Riordinate infine le professioni forensi e rinviate le novità per i commercialisti. “Il Consiglio dei ministri ha varato tre disegni di legge delega dedicati alle professioni sanitarie e alla professione forense”, ha sottolineato la presidente Meloni. Tre disegni di legge delega “legati da un minimo comun denominatore: restituire il giusto riconoscimento a una categoria di lavoratori per troppo tempo trascurata e considerata addirittura di serie B”.

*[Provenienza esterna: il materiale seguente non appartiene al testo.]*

(** * OMT raw frame stream receiver (scripts/pc_receiver.py)

    A shallow embedding of the receive loop of [main] and of the part of
    Python's [struct] module it uses, followed by the properties of the
    framing that the design document states.

    Conventions.
    - A byte string ([bytes]) is a [list byte]; Python integers are [N]
      (every integer of the program is non-negative and unbounded).
    - The socket is the list of the chunks that the successive calls of
      [s.recv(65536)] will return; once the list is exhausted the peer has
      closed the connection and every further [recv] returns [b""].
      The bound of 65536 bytes per chunk plays no role in the loop and is
      not imposed on the chunks.
    - The loop is a step function on the local variables of [main]; a run is
      the iteration of the step function under a fuel bound, so that a run
      that never leaves the loop is visible as such.
    - Text written to stderr and bytes written to stdout are recorded, in
      order, as a list of events.
    - Argument parsing and the connection set-up (lines 14-28) precede the
      loop and are not modelled; stdout is taken to accept every write and
      no interrupt arrives, so the two [except] clauses (lines 65-68) are
      never entered. *)

From Stdlib Require Import List Arith NArith Lia Bool.
From Stdlib.Strings Require Import Byte.
Import ListNotations.

Open Scope N_scope.

Definition bytes := list byte.

(** ** The [struct] module, big-endian standard sizes *)

Module Struct.

(** Format characters used by the receiver: [I] is an unsigned 32-bit
    integer, [Q] an unsigned 64-bit integer. The byte order prefix [>]
    is implicit: only big-endian formats are modelled. *)
Inductive fmt_char : Set := I | Q.

Definition size_of (c : fmt_char) : nat :=
  match c with I => 4%nat | Q => 8%nat end.

Definition calcsize (fmt : list fmt_char) : nat :=
  list_sum (map size_of fmt).

(** [int.from_bytes(bs, "big")], with an accumulator. *)
Fixpoint from_bytes_acc (acc : N) (bs : bytes) : N :=
  match bs with
  | [] => acc
  | b :: bs' => from_bytes_acc (acc * 256 + Byte.to_N b) bs'
  end.

Definition from_bytes_big (bs : bytes) : N := from_bytes_acc 0 bs.

Fixpoint unpack_fields (fmt : list fmt_char) (data : bytes) : list N :=
  match fmt with
  | [] => []
  | c :: fmt' =>
      from_bytes_big (firstn (size_of c) data)
        :: unpack_fields fmt' (skipn (size_of c) data)
  end.

(** [struct.unpack(fmt, data)]: [None] stands for [struct.error], raised
    when the buffer does not have exactly [calcsize(fmt)] bytes. *)
Definition unpack (fmt : list fmt_char) (data : bytes) : option (list N) :=
  if Nat.eqb (length data) (calcsize fmt)
  then Some (unpack_fields fmt data)
  else None.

Il Consiglio dei ministri ha inoltre dato il via libera alla riforma dell’Esame di Stato che dal 2026 si chiamerà di nuovo Esame di Maturità. Le novità riguardano soprattutto il colloquio orale, non si porteranno più tutte le materie ma ogni anno a gennaio il ministro annuncerà le quattro materie che saranno oggetto del colloquio, definite materie “caratterizzanti”. Italiano e matematica saranno materie presenti in tutti i percorsi; latino o greco per il liceo classico. Eliminata infine la prova iniziale (foto, articolo o testo) introdotta dalla riforma del 2017 con la quale il candidato iniziava l’esame e assumeranno una valenza maggiore i “percorsi di formazione scuola-lavoro”. Chi non sosterrà l’esame orale sarà sempre bocciato e le commissioni diventano più snelle dato che i componenti passano da sette a cinque. Il decreto prevede inoltre 15 milioni di euro per estendere l’assicurazione sanitaria integrativa anche ai docenti precari e 240 per il rinnovo del contratto; norme più rigide per quanto riguarda la sicurezza negli appalti delle gite e si prevede la stabilizzazione dei percorsi 4+2 negli Istituti tecnici.